**TASK:**
Starting at the first line of the data below, retype every line up to and including the one containing "let out := u8".

**PROVIDED DATA:**

(** The for(;;) loop: octets from the least significant on, each stored in
    front of the others; eight fit the buffer. *)
Fixpoint enum_octets (fuel : nat) (native final_pattern : Z) (b : list Z) : option (list Z) :=
  match fuel with
  | O => None
  | S fuel =>
    let octet := u8 native in
    let native := native ≫ 8 in
    if (native =? final_pattern) &&
       Bool.eqb (negb (final_pattern =? 0)) (negb (Z.land octet 128 =? 0))
    then Some (octet :: b)
    else enum_octets fuel native final_pattern (octet :: b)
  end.

Definition NativeEnumerated_encode_oer {S} `{Consumer S} (native : Z) (key : S) : option (Z * S) :=
  if (0 <=? native) && (native <=? 127) then
    let '(rc, key) := consume [u8 native] key in Some (if rc <? 0 then -1 else 1, key)
  else
    b ← enum_octets 8 native (-1 * Z.b2z (native <? 0)) [];
    let out := u8 (Z.lor 128 (Z.of_nat (length b))) :: b in
    let '(rc, key) := consume out key in
    Some (if rc <? 0 then -1 else 1 + Z.of_nat (length b), key).

Definition NativeEnumerated_oer (specs : option asn_INTEGER_specifics_t) : OerType Z := {|
  oer_encoder S C n key := NativeEnumerated_encode_oer n key;
  oer_decoder := NativeEnumerated_decode_oer specs
|}.

(** ** OCTET STRING *)

Inductive asn_OS_Subvariant := ASN_OSUBV_ANY | ASN_OSUBV_BIT | ASN_OSUBV_STR | ASN_OSUBV_U16 | ASN_OSUBV_U32.

(** Octets per character, none for a BIT STRING. *)
Definition unit_bytes (subvariant : asn_OS_Subvariant) : option Z :=
  match subvariant with
  | ASN_OSUBV_BIT => None
  | ASN_OSUBV_ANY | ASN_OSUBV_STR => Some 1
  | ASN_OSUBV_U16 => Some 2
  | ASN_OSUBV_U32 => Some 4
  end.

Record OCTET_STRING_t := { os_buf : list Z }.

(** [ct_size] is the size constraint, -1 without one. *)
Definition OCTET_STRING_decode_oer (subvariant : asn_OS_Subvariant) (ct_size : Z) (buf : list Z) :
    asn_dec_rval_code * Z * option OCTET_STRING_t :=
  match unit_bytes subvariant with
  | None => (RC_FAIL, 0, None)
  | Some unit =>
    let take_octets consumed expected_length :=
      let ptr := drop (Z.to_nat consumed) buf in
      if Z.of_nat (length ptr) <? expected_length then (RC_WMORE, 0, None)
      else (RC_OK, consumed + expected_length,
            Some {| os_buf := take (Z.to_nat expected_length) ptr |}) in
    if 0 <=? ct_size then take_octets 0 (u64 (unit * ct_size))
    else
      let '(len_len, expected_length) := oer_fetch_length buf in
      if len_len =? 0 then (RC_WMORE, 0, None)
      else if len_len <? 0 then (RC_FAIL, 0, None)
      else if negb (expected_length mod unit =? 0) then (RC_FAIL, 0, None)
      else take_octets len_len expected_length
  end.

Definition OCTET_STRING_encode_oer {S} `{Consumer S} (subvariant : asn_OS_Subvariant) (ct_size : Z)
    (st : OCTET_STRING_t) (key : S) : Z * S :=
  let size := Z.of_nat (length (os_buf st)) in
  let finish encoded key :=
    let '(rc, key) := consume (os_buf st) key in
    (if rc <? 0 then -1 else encoded + size, key) in
  if 0 <=? ct_size then
    match unit_bytes subvariant with
    | None => (-1, key)
    | Some unit => if negb (size =? u64 (unit * ct_size)) then (-1, key) else finish 0 key
    end
  else
    let '(ret, key) := oer_serialize_length size key in
    if ret <? 0 then (-1, key) else finish ret key.

Definition OCTET_STRING_oer (subvariant : asn_OS_Subvariant) (ct_size : Z) : OerType OCTET_STRING_t := {|
  oer_encoder S C st key := Some (OCTET_STRING_encode_oer subvariant ct_size st key);
  oer_decoder buf := Some (OCTET_STRING_decode_oer subvariant ct_size buf)
|}.

(** ** Lemmas: length determinants *)

Lemma drop_zeros_ok l : bytes_ok l -> bytes_ok (drop_zeros l).
Proof. induction 1 as [|b l Hb Hl IH]; [constructor|]. cbn. case_match; [done|]. by constructor. Qed.

Lemma be_val_drop_zeros l : be_val (drop_zeros l) = be_val l.
Proof.
  induction l as [|b l IH]; [done|]. cbn [drop_zeros]. destruct (Z.eqb_spec b 0) as [->|]; [|done].
  rewrite IH. cbn [be_val]. lia.
Qed.

Lemma drop_zeros_idem l : drop_zeros (drop_zeros l) = drop_zeros l.
Proof.
  induction l as [|b l IH]; [done|]. cbn [drop_zeros]. destruct (b =? 0) eqn:E; [done|].
  cbn [drop_zeros]. by rewrite E.
Qed.

Lemma length_drop_zeros l : (length (drop_zeros l) <= length l)%nat.
Proof. induction l as [|b l IH]; [done|]. cbn [drop_zeros]. case_match; cbn in *; lia. Qed.

(** The loop that gathers a length is the big-endian value. *)
Lemma gather_be l acc : bytes_ok l -> 0 <= acc -> acc * 2 ^ (8 * Z.of_nat (length l)) + be_val l < 2 ^ 64 ->
  foldl (fun len b => u64 (u64 (len ≪ 8) + b)) acc l = acc * 2 ^ (8 * Z.of_nat (length l)) + be_val l.
Proof.
  intros Hok. revert acc. induction Hok as [|b l Hb Hl IH]; intros acc Ha Hlt.
  { cbn. lia. }
  cbn [foldl be_val length] in *. rewrite pow2_8_succ in *. pose proof (be_val_bound l Hl) as Hbv.
  set (P := 2 ^ (8 * Z.of_nat (length l))) in *. assert (0 < P) by (apply pow2_pos; lia).
  unfold byte_ok in Hb. rewrite shiftl_mul by lia. change (2 ^ 8) with 256.
  assert (Hsmall : acc * 256 + b < 2 ^ 64) by nia.
  rewrite (u64_small (acc * 256)), u64_small by lia. rewrite IH; [lia|lia|nia].
Qed.

Definition oer_length_octets (len : Z) : list Z :=
  if len <=? 127 then [len]
  else let p := drop_zeros (be_bytes 8 len) in (128 + Z.of_nat (length p)) :: p.

Lemma oer_length_long len : 127 < len < 2 ^ 64 ->
  let p := drop_zeros (be_bytes 8 len) in
  bytes_ok p /\ be_val p = len /\ 1 <= Z.of_nat (length p) <= 8.
Proof.
  intros Hl p. unfold p. pose proof (be_bytes_ok 8 len) as Hok.
  assert (Hval : be_val (drop_zeros (be_bytes 8 len)) = len).
  { rewrite be_val_drop_zeros, be_val_be_bytes. apply Z.mod_small. change (8 * Z.of_nat 8) with 64. lia. }
  split_and!; [by apply drop_zeros_ok|done| |].
  - destruct (drop_zeros (be_bytes 8 len)); cbn in *; lia.
  - pose proof (length_drop_zeros (be_bytes 8 len)) as H. rewrite length_be_bytes in H. lia.
Qed.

**SOLUTION TO THE PROBLEM:**
(** The for(;;) loop: octets from the least significant on, each stored in
    front of the others; eight fit the buffer. *)
Fixpoint enum_octets (fuel : nat) (native final_pattern : Z) (b : list Z) : option (list Z) :=
  match fuel with
  | O => None
  | S fuel =>
    let octet := u8 native in
    let native := native ≫ 8 in
    if (native =? final_pattern) &&
       Bool.eqb (negb (final_pattern =? 0)) (negb (Z.land octet 128 =? 0))
    then Some (octet :: b)
    else enum_octets fuel native final_pattern (octet :: b)
  end.

Definition NativeEnumerated_encode_oer {S} `{Consumer S} (native : Z) (key : S) : option (Z * S) :=
  if (0 <=? native) && (native <=? 127) then
    let '(rc, key) := consume [u8 native] key in Some (if rc <? 0 then -1 else 1, key)
  else
    b ← enum_octets 8 native (-1 * Z.b2z (native <? 0)) [];
    let out := u8 (Z.lor 128 (Z.of_nat (length b))) :: b in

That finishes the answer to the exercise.